Weasel leaned over the counter, got close to my face, letting me get the full measure of his breath, which was already wet with alcohol and onions and something that came from deep down inside of him like a mating skunk. His clothes smelled, too, mildewed and musky. Sweat was dripping down from under his hat and onto his forehead.
“I fought for the Confederacy, and now I got a nigger telling me I got to give up my guns?”
“I’m telling you to check them,” I said. “I don’t plan to auction them.”
“You getting smart with me, boy?” said Weasel.
“I’m telling you the rules,” I said.
Big Boy stepped up and loomed over me, even though I was standing behind that counter. He was so tall I felt like I was sitting down. The look on his face was frightening, not because he looked mad but because he didn’t. There was some kind of mark in the center of his forehead made with what looked like fresh chicken shit.
“Fellows,” said Burned Man, and his voice seemed to come from some dark mine shaft in which there had been a cave-in. “This man has rules to follow. Like all servants, he knows his job and his place, don’t you, boy?”

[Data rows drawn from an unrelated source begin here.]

Fixpoint position_from (i : Z) (c : ascii) (alphabet : string) : option Z :=
  match alphabet with
  | EmptyString => None
  | String d rest => if Ascii.eqb c d then Some i else position_from (i + 1) c rest
  end.

Definition hex_digit_value (c : ascii) : option Z := position_from 0 c hex_alphabet.

Fixpoint hex_value_from (acc : Z) (s : string) : option Z :=
  match s with
  | EmptyString => Some acc
  | String c s' =>
      match hex_digit_value c with
      | Some d => hex_value_from (16 * acc + d) s'
      | None => None
      end
  end.

Definition hex_value (s : string) : option Z := hex_value_from 0 s.

(** First and last character of a string; strings made of white space. *)
Definition first_char (s : string) : option ascii :=
  match s with
  | EmptyString => None
  | String c _ => Some c
  end.

Fixpoint last_char (s : string) : option ascii :=
  match s with
  | EmptyString => None
  | String c EmptyString => Some c
  | String _ s' => last_char s'
  end.

Fixpoint all_space (s : string) : bool :=
  match s with
  | EmptyString => true
  | String c s' => Py.isspace c && all_space s'
  end.

(** A store has an entry for every address of [0, 0x7c00). *)
Definition covers_range {A} (store : list A) : Prop :=
  0x7c00 ≤ Z.of_nat (length store).

(** The output the specification prescribes for a visited address [a]
    (section 4.5, steps 2a, 2g and 2h): a blank separator line when [a] opens
    a quad other than the first, a label line when [a] has a label, and the
    data line in its fixed format. *)
Definition spec_separator (a : Z) : list string :=
  if decide (a `mod` 4 = 0 ∧ 0 < a) then [""] else [].

Definition spec_label (labels : gmap Z string) (a : Z) : list string :=
  match labels !! a with
  | Some name => [name +:+ ":"]
  | None => []
  end.

Definition spec_before_field (before : string) : string :=
  if decide (before = "") then "" else before +:+ " ".

Definition spec_data_line (a word : Z) (before mnemonic after : string) : string :=
  "U" +:+ hex_fixed 4 a +:+ ": " +:+ hex_fixed 12 word +:+ " " +:+
  spec_before_field before +:+ mnemonic +:+ " " +:+ after.

(** ** A small instance of [uasm] for examples

    Both arrays hold [0x7c00] words (the word at address [a] is [a + 1], the
    control word of a quad is its base address), address 4 carries the label
    [L4], every micro-op decodes to [OP], and the control word yields the
    annotation [SEQW GOTO] after the micro-op of the third slot of a quad. *)
Definition demo_ucode : list Z := (λ a, a + 1) <$> Py.range 0x7c00.
Definition demo_seqwords : list Z := (λ a, a - a `mod` 4) <$> Py.range 0x7c00.
Definition demo_labels : gmap Z string := {[ 4 := "L4" ]}.

Definition demo_uasm : Uasm := {|
  load_ms_array_str_data := λ _ path,
    if String.eqb path "./demo/ms_array0.txt" then inr demo_ucode
    else if String.eqb path "./demo/ms_array1.txt" then inr demo_seqwords
    else inl "FileNotFoundError";
  load_labels := λ _ _, inr demo_labels;
  uop_disassemble := λ _ _ _, " OP ";
  process_seqword := λ _ uaddr _ _ before,
    if before then "" else if uaddr `mod` 4 =? 2 then " SEQW GOTO " else ""
|}.
(* ===== verification/_CoqProject ===== *)
-Q . S2P
Prelude.v
Entities.v
Physics.v
Placement.v
Trails.v
Timer.v
World.v
Spawner.v
Triggers.v
Recycler.v
Restart.v
System.v
Layout.v
Frames.v
Debug.v
(* ===== verification/Physics.v ===== *)
(** Worker balls, panel roots and the physics query the placement oracle
    uses.  [Ball] is the state of an entity spawned from [WorkerBallBundle]
    ([src/panel_plugin.rs]); [PanelRoot] the two roots spawned by [setup].
    The query [RapierContext::intersection_with_shape] restricted to dynamic
    bodies of group [PANEL_BALLS] is the interface [ShapeQuery]: a client
    proves its theorems against the law [intersects_spec], and the instance
    [snapshot_query] discharges the law for the ball-ball intersection test
    of the physics engine on a snapshot of ball centres. *)

From stdpp Require Import base list.
From Stdlib Require Import ZArith Lia.
From S2P Require Import Prelude Entities.

Local Open Scope Z_scope.

(** ** Worker balls *)

(** The components of a worker ball the simulation reads or writes: its
    [Participant], its parent panel root ([set_parent(root_entity)]), its
    local [Transform] translation (z is constant and left out) and its
    [Velocity]. *)
Record Ball := mkBall {
  ball_id : Entity;
  ball_participant : Participant;
  ball_parent : Entity;
  ball_translation : Vec2;
  ball_velocity : Vec2;
}.

(** [WorkerBallBundle::new(participant, x, ..)] spawned as a child of
    [parent]: at [(x, WORKER_BALL_SPAWN_Y)] with [Velocity::zero()]. *)
Definition WorkerBallBundle_new (id : Entity) (parent : Entity)
    (participant : Participant) (x : Z) : Ball :=
  {| ball_id := id;
     ball_participant := participant;
     ball_parent := parent;
     ball_translation := mkVec2 x WORKER_BALL_SPAWN_Y;
     ball_velocity := vzero |}.

(** ** Panel roots *)

(** An entity with [PanelRoot(side)] and its [GlobalTransform]. *)
Record PanelRoot := mkPanelRoot {
  root_entity : Entity;
  root_side : PanelRootSide;
  root_translation : Vec2;
}.

(** The roots spawned by [setup]. *)
Definition setup_roots (left_id right_id : Entity) : list PanelRoot :=
  [mkPanelRoot left_id Left (mkVec2 LEFT_ROOT_X 0);
   mkPanelRoot right_id Right (mkVec2 RIGHT_ROOT_X 0)].

(** The root lookup of [spawn_workers]: collect the roots into a slice that
    must have exactly two elements, one per side. *)
Definition select_roots (roots : list PanelRoot) : Result (PanelRoot * PanelRoot) :=
  match roots with
  | [root0; root1] =>
      match root_side root0, root_side root1 with
      | Left, Right => Ok (root0, root1)
      | Right, Left => Ok (root1, root0)
      | _, _ => Err (Panic EXPECT_EACH_PANEL_SIDE_EXIST_MSG)
      end
  | _ => Err (Panic EXPECT_TWO_PANELS_MSG)
  end.

(** The root lookup of [ball_reset]: the first root of the wanted side, or
    the panic of [expect]. *)
Definition find_root (roots : list PanelRoot) (side : PanelRootSide) : Result PanelRoot :=
  match List.find (fun r => bool_decide (root_side r = side)) roots with
  | Some r => Ok r
  | None => Err (Panic EXPECT_EACH_PANEL_SIDE_EXIST_MSG)
  end.

Definition vadd (u v : Vec2) : Vec2 := mkVec2 (vx u + vx v) (vy u + vy v).

(** [GlobalTransform] of a ball: its parent's translation plus its own. *)
Definition global_translation (roots : list PanelRoot) (b : Ball) : Vec2 :=
  match List.find (fun r => Nat.eqb (root_entity r) (ball_parent b)) roots with
  | Some r => vadd (root_translation r) (ball_translation b)
  | None => ball_translation b
  end.

(** ** The shape query *)

(** Two balls of radius [WORKER_BALL_RADIUS] intersect when their centres are
    at most a diameter apart (the ball-ball test of the physics engine
    compares the squared distance with the squared sum of the radii). *)
Definition balls_intersect (c p : Vec2) : bool :=
  let dx := vx c - vx p in
  let dy := vy c - vy p in
  dx * dx + dy * dy <=? WORKER_BALL_DIAMETER * WORKER_BALL_DIAMETER.

(** What the placement oracle needs from the physics engine. *)
Class ShapeQuery (Ctx : Type) := {
  intersects : Ctx -> Vec2 -> bool;
  query_bodies : Ctx -> list Vec2;
  intersects_spec : forall ctx p,
    intersects ctx p = false <->
    Forall (fun c => balls_intersect c p = false) (query_bodies ctx);
}.

(** The physics world a system sees: the centres of the worker balls. *)
Record Snapshot := mkSnapshot { snapshot_centres : list Vec2 }.

Definition rapier_snapshot (roots : list PanelRoot) (balls : list Ball) : Snapshot :=
  mkSnapshot (map (global_translation roots) balls).

Definition snapshot_intersects (s : Snapshot) (p : Vec2) : bool :=
  existsb (fun c => balls_intersect c p) (snapshot_centres s).

Lemma existsb_false_Forall {X} (f : X -> bool) l :
  existsb f l = false <-> Forall (fun x => f x = false) l.
Proof.
  induction l as [|x l IH]; simpl; [split; auto|].
  rewrite Forall_cons, <- IH, orb_false_iff. reflexivity.
Qed.

#[export] Instance snapshot_query : ShapeQuery Snapshot := {
  intersects := snapshot_intersects;
  query_bodies := snapshot_centres;
  intersects_spec := fun s p => existsb_false_Forall _ (snapshot_centres s);
}.

Lemma intersects_false_in `{ShapeQuery Ctx} (ctx : Ctx) p c :
  intersects ctx p = false -> In c (query_bodies ctx) -> balls_intersect c p = false.
Proof.
  intros Hq Hin. apply intersects_spec in Hq. rewrite Forall_forall in Hq.
  apply Hq. by apply list_elem_of_In.
Qed.

(** C27: the root lookup of [spawn_workers] succeeds exactly when the
    world holds two panel roots, one per side, and returns them ordered
    (left, right); otherwise it is one of the two panics of the code. *)
Theorem select_roots_correct roots lr rr :
  select_roots roots = Ok (lr, rr) <->
  root_side lr = Left /\ root_side rr = Right /\
  (roots = [lr; rr] \/ roots = [rr; lr]).
Proof.
  split.
  - destruct roots as [|r0 [|r1 [|r2 roots]]]; simpl; try discriminate.
    destruct (root_side r0) eqn:E0, (root_side r1) eqn:E1; intros Hs;
      simplify_eq; auto.
  - intros (Hl & Hr & [-> | ->]); simpl; rewrite Hl, Hr; reflexivity.
Qed.

Lemma select_roots_correct_witness :
  root_side (mkPanelRoot 0%nat Left (mkVec2 LEFT_ROOT_X 0)) = Left /\
  root_side (mkPanelRoot 1%nat Right (mkVec2 RIGHT_ROOT_X 0)) = Right /\
  (setup_roots 0%nat 1%nat = [mkPanelRoot 0%nat Left (mkVec2 LEFT_ROOT_X 0);
                              mkPanelRoot 1%nat Right (mkVec2 RIGHT_ROOT_X 0)] \/
   setup_roots 0%nat 1%nat = [mkPanelRoot 1%nat Right (mkVec2 RIGHT_ROOT_X 0);
                              mkPanelRoot 0%nat Left (mkVec2 LEFT_ROOT_X 0)]).
Proof. apply (proj1 (select_roots_correct (setup_roots 0%nat 1%nat) _ _)). reflexivity. Defined.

Here I had been feeling sorry for this fellow, burned to a cracker, scalped, and pretty much shit on by life, and now he was making those kind of remarks with his tunnel voice. My job wasn’t to avenge every sour remark that come up on me, because believe me, each night I got a washtub full of them, but any pity I might have felt for his burned-up self flew right out the window. Fact was, something about him made my neck knot up and my spine grow tight.
“It’s my job,” I said.
“Very well,” said Burned Man, and he reached under his very shiny black suit coat into the inside pocket, came out with a lady’s pistol, and laid it on the counter. This led to Big Man pulling his hog leg and smacking it on the counter alongside it, along with a bowie knife about the size of Saint George’s sword, which he thrust into the wood point first, so that it stood up. Weasel just looked at me. He was breathing heavy, and his oily face shone in the lights. As his lips curled back, his twisted yellow teeth came out of his mouth like a groundhog checking for sun. For a moment I thought he was going to pull his pistols. I determined if he should make that motion, I would beat him to it. I laid a hand on the LeMat and watched him, tried to keep one eye on the other two, cause from time to time not all the weapons got corralled; now and again a few got through. I figured Big Man, however, could just fall on me and kill me.

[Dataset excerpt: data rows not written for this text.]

(* ===== verification/Trails.v ===== *)
(** The Trail Pool of [src/panel_plugin.rs].  A trail entity carries either
    [WorkerBallTrail(ball)] (active, following a ball) or
    [InactiveWorkerBallTrail(is_left)] (idle, parked on a side); the model
    makes this the variant [TrailState].  The pool is the list of trail
    entities in query order.  Operations:
    - [WorkerBallTrailBundle_new] (lines 200-217): a fresh active trail;
    - [update_trails] = [update_workers_particle_position] (lines 788-810);
    - [reuse_idle] / [attach_trail] = [setup_trail] of [spawn_workers]
      (lines 724-757): reuse the first idle trail of the side or spawn one;
    - [restart_trails] = the trail loop of [restart] (lines 950-957), and
      [restart_trails_deferred] the same loop when [spawn_workers] ran
      earlier in the frame and its commands are still queued.
    [update_trails_ref] is a stateless reference for [update_trails]: each
    trail's side depends only on how many vanished trails precede it. *)

From stdpp Require Import base list.
From Stdlib Require Import ZArith Lia Bool.
From S2P Require Import Prelude Entities Physics.

Local Open Scope Z_scope.

Inductive TrailState :=
| Active (ball : Entity)
| Inactive (is_left : bool).

#[export] Instance TrailState_eq_dec : EqDecision TrailState.
Proof. solve_decision. Defined.

(** A trail: its entity, its state, the [spawn_color] property of its
    [EffectProperties] ([None] is [LinearRgba::NONE], [Some p] the colour of
    participant [p]) and its [position] property. *)
Record Trail := mkTrail {
  trail_id : Entity;
  trail_state : TrailState;
  trail_color : option Participant;
  trail_position : Vec2;
}.
(* ===== verification/Layout.v ===== *)
(** The static layout [setup] builds ([src/panel_plugin.rs], lines 310-664):
    the [ObstacleBundleBuilder] with its [build] and [buildtmb]; for each panel
    root, the circle pyramid, the circle grid, the four trigger-zone dividers,
    the five trigger zones with their labels, the wall and the background.
    The [f32] coordinates of the layout are halves of integers, so they are
    exact rationals ([Q]) here, and all the sums and products the code does on
    them are exact in [f32].  [setup] itself is a computation in a small
    state and error monad [SetupM]: its state is the log of spawned entities
    (an entity is its position in the log, as entities are handed out in
    order), its error the panic of [buildtmb].  The theorems: the builder
    fails exactly when a part is missing, and never in [setup]; the pyramid
    has [n (n + 1) / 2] circles; the zones [setup] spawns tile the arena,
    each covering the x extent of its scaled cuboid collider
    ([zone_x_extent]); the dividers sit exactly on the inner zone borders;
    a worker ball fits between any two
    obstacles; and the world [setup] leaves is the one the other components
    start from. *)

From stdpp Require Import base list strings.
From Stdlib Require Import QArith Qround Lqa ZArith Lia.
From S2P Require Import Prelude Entities Physics Timer World.

Local Open Scope Q_scope.

(** ** Constants of the layout *)

Definition WALL_THICKNESS : Q := 10.0.
Definition ARENA_HEIGHT : Q := 700.0.
Definition CIRCLE_RADIUS : Q := 10.0.
Definition CIRCLE_PYRAMID_VERTICAL_OFFSET : Q := 250.0.
Definition CIRCLE_PYRAMID_VERTICAL_COUNT : nat := 5.
Definition CIRCLE_PYRAMID_VERTICAL_GAP : Q := 8.0.
Definition CIRCLE_PYRAMID_HORIZONTAL_GAP : Q := 45.0.
Definition TRIGGER_ZONE_DIVIDER_HEIGHT_OFFSET : Q := 2.5.
Definition TRIGGER_ZONE_DIVIDER_RADIUS : Q := 2.5.
Definition CIRCLE_GRID_VERTICAL_OFFSET : Q := 70.0.
Definition CIRCLE_GRID_VERTICAL_COUNT : nat := 8.
Definition CIRCLE_GRID_VERTICAL_GAP : Q := 15.0.
Definition CIRCLE_GRID_HORIZONTAL_GAP : Q := 28.0.
Definition CIRCLE_GRID_HORIZONTAL_HALF_COUNT_EVEN_ROW : nat := 2.
Definition CIRCLE_GRID_HORIZONTAL_HALF_COUNT_ODD_ROW : nat := 3.
Definition TRIGGER_ZONE_TEXT_SIZE : Q := 12.0.

Definition WALL_Z : Q := -4.0.
Definition ARENA_Z : Q := -3.0.
Definition CIRCLE_Z : Q := -1.0.
Definition TRIGGER_ZONE_Z : Q := -2.0.
Definition TRIGGER_ZONE_DIVIDER_Z : Q := -1.0.
Definition TRIGGER_ZONE_TEXT_OFFSET_Z : Q := -1.0.

Definition WALL_HEIGHT : Q := ARENA_HEIGHT + 2.0 * WALL_THICKNESS.
Definition WALL_WIDTH : Q := inject_Z ARENA_WIDTH + 2.0 * WALL_THICKNESS.
Definition ARENA_HEIGHT_FRAC_2 : Q := ARENA_HEIGHT / 2.0.
Definition CIRCLE_HALF_GAP : Q := CIRCLE_PYRAMID_HORIZONTAL_GAP / 2.0.
Definition CIRCLE_DIAMETER : Q := CIRCLE_RADIUS * 2.0.

(** The arena constants of [Entities], as [f32]: [260 / 2], [260 / 5] and
    [260 / 10] are exact. *)
Definition FRAC_2 : Q := inject_Z ARENA_WIDTH_FRAC_2.
Definition FRAC_5 : Q := inject_Z ARENA_WIDTH_FRAC_5.
Definition FRAC_10 : Q := inject_Z ARENA_WIDTH_FRAC_10.

(** The named colours of the constants section. *)
Inductive Color :=
| WALL_COLOR | ARENA_COLOR | CIRCLE_COLOR | TRIGGER_ZONE_DIVIDER_COLOR
| TRIGGER_ZONE_COLOR_0 | TRIGGER_ZONE_COLOR_1 | TRIGGER_ZONE_COLOR_2
| TRIGGER_ZONE_TEXT_COLOR.

#[export] Instance Color_eq_dec : EqDecision Color.
Proof. solve_decision. Defined.

(** ** Bundles *)

Record Vec3 := mkVec3 { x3 : Q; y3 : Q; z3 : Q }.

(** The mesh and collider shapes [setup] uses. *)
Inductive Mesh := CircleMesh (r : Q) | Capsule2dMesh (r len : Q).
Inductive Collider :=
| BallCollider (r : Q)
| CapsuleYCollider (half_height r : Q)
| CuboidCollider (hx hy : Q)
| PolylineCollider (pts : list (Q * Q)).

(** [ObstacleBundle]: its collision groups and fixed rigid body are the same
    for every obstacle and are left out. *)
Record ObstacleBundle := mkObstacleBundle {
  ob_translation : Vec3;
  ob_material : Color;
  ob_mesh : Mesh;
  ob_collider : Collider;
  ob_name : string;
}.

(** [ObstacleBundleBuilder] and its [Default]. *)
Record ObstacleBundleBuilder := mkBuilder {
  translation : Vec3;
  material : option Color;
  mesh : option Mesh;
  collider : option Collider;
  name : option string;
}.

Definition builder_new : ObstacleBundleBuilder :=
  mkBuilder (mkVec3 0 0 0) None None None None.

Definition builder_xy (x y : Q) (b : ObstacleBundleBuilder) : ObstacleBundleBuilder :=
  mkBuilder (mkVec3 x y (z3 (translation b))) (material b) (mesh b) (collider b) (name b).
Definition builder_z (z : Q) (b : ObstacleBundleBuilder) : ObstacleBundleBuilder :=
  mkBuilder (mkVec3 (x3 (translation b)) (y3 (translation b)) z)
            (material b) (mesh b) (collider b) (name b).
Definition builder_material (m : Color) (b : ObstacleBundleBuilder) : ObstacleBundleBuilder :=
  mkBuilder (translation b) (Some m) (mesh b) (collider b) (name b).
Definition builder_mesh (m : Mesh) (b : ObstacleBundleBuilder) : ObstacleBundleBuilder :=
  mkBuilder (translation b) (material b) (Some m) (collider b) (name b).
Definition builder_collider (c : Collider) (b : ObstacleBundleBuilder) : ObstacleBundleBuilder :=
  mkBuilder (translation b) (material b) (mesh b) (Some c) (name b).
Definition builder_name (n : string) (b : ObstacleBundleBuilder) : ObstacleBundleBuilder :=
  mkBuilder (translation b) (material b) (mesh b) (collider b) (Some n).

(** [ObstacleBundleBuilder::build]: [None] unless every part is set. *)
Definition build (b : ObstacleBundleBuilder) : option ObstacleBundle :=
  match b with
  | mkBuilder t (Some m) (Some me) (Some c) (Some n) => Some (mkObstacleBundle t m me c n)
  | _ => None
  end.

(** [buildtmb]: [self.build().unwrap()]. *)
Definition buildtmb (b : ObstacleBundleBuilder) : Result ObstacleBundle :=
  match build b with
  | Some o => Ok o
  | None => Err (Panic UNWRAP_NONE)
  end.

(** [TriggerZoneBundle::new]: the sprite is scaled to the zone's size; the
    collider is the unit square, scaled with it. *)
Record TriggerZoneBundle := mkTriggerZoneBundle {
  tz_color : Color;
  tz_translation : Vec3;
  tz_scale : Vec3;
  tz_name : string;
  tz_collider : Collider;
  tz_trigger_type : TriggerType;
}.

Definition TriggerZoneBundle_new (t : TriggerType) (size : Q * Q) (tr : Vec3) (color : Color)
    : TriggerZoneBundle :=
  mkTriggerZoneBundle color tr (mkVec3 size.1 size.2 1.0)
    ("Trigger Zone: " +:+ trigger_label t) (CuboidCollider 0.5 0.5) t.

(** ** The spawn log and the monad of [setup] *)

(** What [setup] spawns besides obstacles and zones. *)
Inductive SetupItem :=
| RootItem (side : PanelRootSide) (x : Q) (collider : Collider)
| ObstacleItem (o : ObstacleBundle)
| ZoneItem (z : TriggerZoneBundle)
| TextItem (text : string) (color : Color) (font_size : Q) (tr : Vec3) (name : string)
| SpriteItem (tr : Vec3) (scale : Vec3) (color : Color) (name : string).

(** One [commands.spawn(..)], with its [.set_parent(..)]. *)
Record Spawned := mkSpawned {
  sp_entity : Entity;
  sp_parent : option Entity;
  sp_item : SetupItem;
}.

(** [setup] threads the command log and may panic. *)
Definition SetupM (A : Type) : Type := list Spawned -> Result (A * list Spawned).

Definition sret {A} (a : A) : SetupM A := fun log => Ok (a, log).
Definition sbind {A B} (m : SetupM A) (k : A -> SetupM B) : SetupM B :=
  fun log => match m log with Ok (a, log') => k a log' | Err e => Err e end.
Definition sfail {A} (e : Error) : SetupM A := fun _ => Err e.

Declare Scope setup_scope.
Notation "'let!' x ':=' m 'in' k" := (sbind m (fun x => k))
  (at level 10, x name, m at level 100, k at level 200) : setup_scope.
Notation "m ;; k" := (sbind m (fun _ => k)) (at level 100, right associativity) : setup_scope.
Local Open Scope setup_scope.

“Now,” Burned Man said, laying a hand on Weasel’s shoulder. “It’s for everyone, and we want to be cooperative.” He was smiling wide enough I could see his gapped and snagged teeth, and he was speaking in that voice I told you about. I sensed deep down inside that tunnel there might actually be some honey, but it was spoiled honey.

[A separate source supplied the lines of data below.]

(** * LiteGPT Web: session store, markdown interchange and chat controller

    A shallow embedding of the TypeScript sources

    - [src/types/index.ts]            ([Message], [ChatSession]),
    - [src/utils/chatSession.ts]      ([createSession]),
    - [src/utils/chatImportExport.ts] ([exportSessionToMarkdown],
                                       [parseMarkdownToSession]),
    - [src/ai/generate.ts]            ([generateResponse], both revisions),
    - [src/hooks/useChat.ts]          ([handleCreateSession],
                                       [handleDeleteSession], [handleSend], ...),

    together with the properties the specification states about them. *)

From Stdlib Require Import Ascii.
From stdpp Require Import base numbers strings list.

(** ** JavaScript strings

    A JavaScript string is a sequence of UTF-16 code units; [length],
    [slice], [substring] and [startsWith] all count code units.  String
    literals of the sources are written with [lit]; the few non-ASCII
    literals are spelled out as code units. *)

Definition codeunit := N.
Definition jstring := list codeunit.

Fixpoint lit (s : string) : jstring :=
  match s with
  | EmptyString => []
  | String a rest => N_of_ascii a :: lit rest
  end.
Arguments lit s%_string.

(** U+000A, the separator handed to [split] and written by the exporter. *)
Definition LF : codeunit := 10%N.

(** [s.startsWith(p)] *)
Fixpoint startsWith (s p : jstring) {struct p} : bool :=
  match p, s with
  | [], _ => true
  | _ :: _, [] => false
  | a :: p', b :: s' => (b =? a)%N && startsWith s' p'
  end.

(** [s.substring(n)] for a non-negative literal [n] *)
Definition substring (n : nat) (s : jstring) : jstring := drop n s.

(** [s.slice(0, n)] for a non-negative literal [n] *)
Definition slice0 (n : nat) (s : jstring) : jstring := take n s.

(** ECMAScript WhiteSpace and LineTerminator code points, the ones
    [String.prototype.trim] strips.  All of them are single code units. *)
Definition isWhiteSpace (c : codeunit) : bool :=
  ((c =? 9) || (c =? 10) || (c =? 11) || (c =? 12) || (c =? 13)
   || (c =? 32) || (c =? 160) || (c =? 5760)
   || ((8192 <=? c) && (c <=? 8202))
   || (c =? 8232) || (c =? 8233) || (c =? 8239) || (c =? 8287)
   || (c =? 12288) || (c =? 65279))%N.

Fixpoint trimStart (s : jstring) : jstring :=
  match s with
  | [] => []
  | c :: rest => if isWhiteSpace c then trimStart rest else s
  end.

Definition trimEnd (s : jstring) : jstring := reverse (trimStart (reverse s)).

(** [s.trim()] *)
Definition trim (s : jstring) : jstring := trimEnd (trimStart s).

(** [s.split(sep)] for a one-code-unit separator: never empty, the pieces
    carry no separator, [n] separators give [n + 1] pieces. *)
Fixpoint split (sep : codeunit) (s : jstring) : list jstring :=
  match s with
  | [] => [[]]
  | c :: rest =>
      if (c =? sep)%N then [] :: split sep rest
      else match split sep rest with
           | piece :: pieces => (c :: piece) :: pieces
           | [] => [[c]]
           end
  end.

(** [pieces.join(sep)] *)
Fixpoint join (sep : jstring) (pieces : list jstring) : jstring :=
  match pieces with
  | [] => []
  | [p] => p
  | p :: rest => p ++ sep ++ join sep rest
  end.

(** ** Data model ([src/types/index.ts]) *)

Inductive Role := user | ai.

Global Instance Role_eq_dec : EqDecision Role.
Proof. solve_decision. Defined.

Record Message := mkMessage {
  role : Role;
  content : jstring;
  image : option jstring
}.

Global Instance Message_eq_dec : EqDecision Message.
Proof. solve_decision. Defined.

Record ChatSession := mkChatSession {
  id : jstring;
  title : jstring;
  messages : list Message;
  createdAt : Z
}.

Global Instance ChatSession_eq_dec : EqDecision ChatSession.
Proof. solve_decision. Defined.

(** ** Session store ([src/utils/chatSession.ts])

    [crypto.randomUUID()] and [Date.now()] are the platform's: the value
    each call draws is an argument of the embedding. *)

Definition createSession (uuid : jstring) (now : Z) : ChatSession :=
  {| id := uuid; title := lit "New Chat"; messages := []; createdAt := now |}.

Weasel slowly removed his gun belt and placed it on the counter. I gave them all a claim check with a number on it, tied off a tag to the weapons with the same number, and put them under the counter. All the time I’m doing this they gave me their full attention, and Big Man loomed over me like a cloud. Burned Man had a way of holding back, being behind them, letting them be the first line of defense. All that money he had come into had made him powerful.
They wandered off, Weasel the most unhappy of the three, and took a table where a card game was starting. Wild Bill appeared, laid an elbow on the counter, said, “I watched you deal with them fellows. Right nice job.”
“Frankly, Bill, I was a little nervous.”
“Ought to be,” he said. He pulled his revolvers from his pants pockets, laid them on the counter. I knew he had a hideout gun, but thought it prudent not to ask about it. “I was near, though, and I would have come into the fray had the situation called for it.”
“I know that,” I said. “I seen you over to the side, and that gave me comfort.”
I hadn’t really seen him, but I thought it was a nice thing to say. I wanted him to know I trusted him, and in my mind the respect I had lost for him earlier had been regained.
“They were about the business of picking a fight, Nat. I should know; I’ve had many a one picked with me.”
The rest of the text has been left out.